EXERCISE GOAL: Every line below from the one containing "Definition overflow_threshold : Q" to the final line must be reproduced exactly, and no other line may appear in the answer.

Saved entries
(** * ShipmentMap: the client-side tracking reconciliation core

    A shallow embedding of [frontend/src/ShipmentMap.js]: the response
    reader [safeJson], the three fetch continuations of the polling effect
    ([fetchData], [fetchSimRoute], [fetchOptRoute]), the effect's timer
    life cycle and the render function of the [ShipmentMap] component.

    JavaScript values are the values [response.json()] can produce, plus
    [undefined] (the result of reading an absent property).  Exceptions are an
    explicit [result] type; the component's hooks are a record of state
    cells; the event loop is a step function over the events the browser
    delivers (a timer tick, the settlement of a pending fetch, a change of
    the [shipmentId] prop, unmounting). *)

From Stdlib Require Import QArith ZArith Ascii String List.
From stdpp Require Import base list strings gmap.

#[local] Open Scope string_scope.

(** ** Numbers

    A JavaScript number is [NaN], an infinity, or a finite value.  Finite
    values are kept as exact rationals in lowest terms: the component
    never does arithmetic on them, so the rounding of a literal to the
    nearest double is not modelled, and the two zeros are identified.
    Overflow of a literal to an infinity is modelled, since
    [Number.isFinite] observes it. *)

Inductive number : Type :=
  | NaN
  | Infinity (negative : bool)
  | Finite (q : Q).

Definition isFinite (n : number) : bool :=
  match n with Finite _ => true | _ => false end.

Definition number_of_nat (n : nat) : number := Finite (inject_Z (Z.of_nat n)).

(** [n > 0] on numbers. *)
Definition number_pos (n : number) : bool :=
  match n with
  | NaN => false
  | Infinity negative => negb negative
  | Finite q => negb (Qle_bool q 0)
  end.

(** Truthiness of a number: everything but [NaN] and zero. *)
Definition number_truthy (n : number) : bool :=
  match n with
  | NaN => false
  | Infinity _ => true
  | Finite q => negb (Qeq_bool q 0)
  end.

(** The least magnitude that rounds to an infinity: [2^1024 - 2^970]. *)
Definition overflow_threshold : Q := inject_Z (2 ^ 1024 - 2 ^ 970).

(** The number denoted by the decimal [m * 10^e], with sign. *)
Definition decimal (negative : bool) (m : N) (e : Z) : number :=
  let q := Qred (inject_Z (Z.of_N m) * Qpower (inject_Z 10) e) in
  if Qle_bool overflow_threshold q then Infinity negative
  else Finite (if negative then Qred (Qopp q) else q).

(** ** Strings and numeric literals

    Strings are sequences of code units; the model covers the code units
    below 256. *)

Definition is_digit (c : ascii) : bool :=
  let n := nat_of_ascii c in (48 <=? n)%nat && (n <=? 57)%nat.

OUTPUT BELOW:
Definition overflow_threshold : Q := inject_Z (2 ^ 1024 - 2 ^ 970).

(** The number denoted by the decimal [m * 10^e], with sign. *)
Definition decimal (negative : bool) (m : N) (e : Z) : number :=
  let q := Qred (inject_Z (Z.of_N m) * Qpower (inject_Z 10) e) in
  if Qle_bool overflow_threshold q then Infinity negative
  else Finite (if negative then Qred (Qopp q) else q).

(** ** Strings and numeric literals

    Strings are sequences of code units; the model covers the code units
    below 256. *)

Definition is_digit (c : ascii) : bool :=
  let n := nat_of_ascii c in (48 <=? n)%nat && (n <=? 57)%nat.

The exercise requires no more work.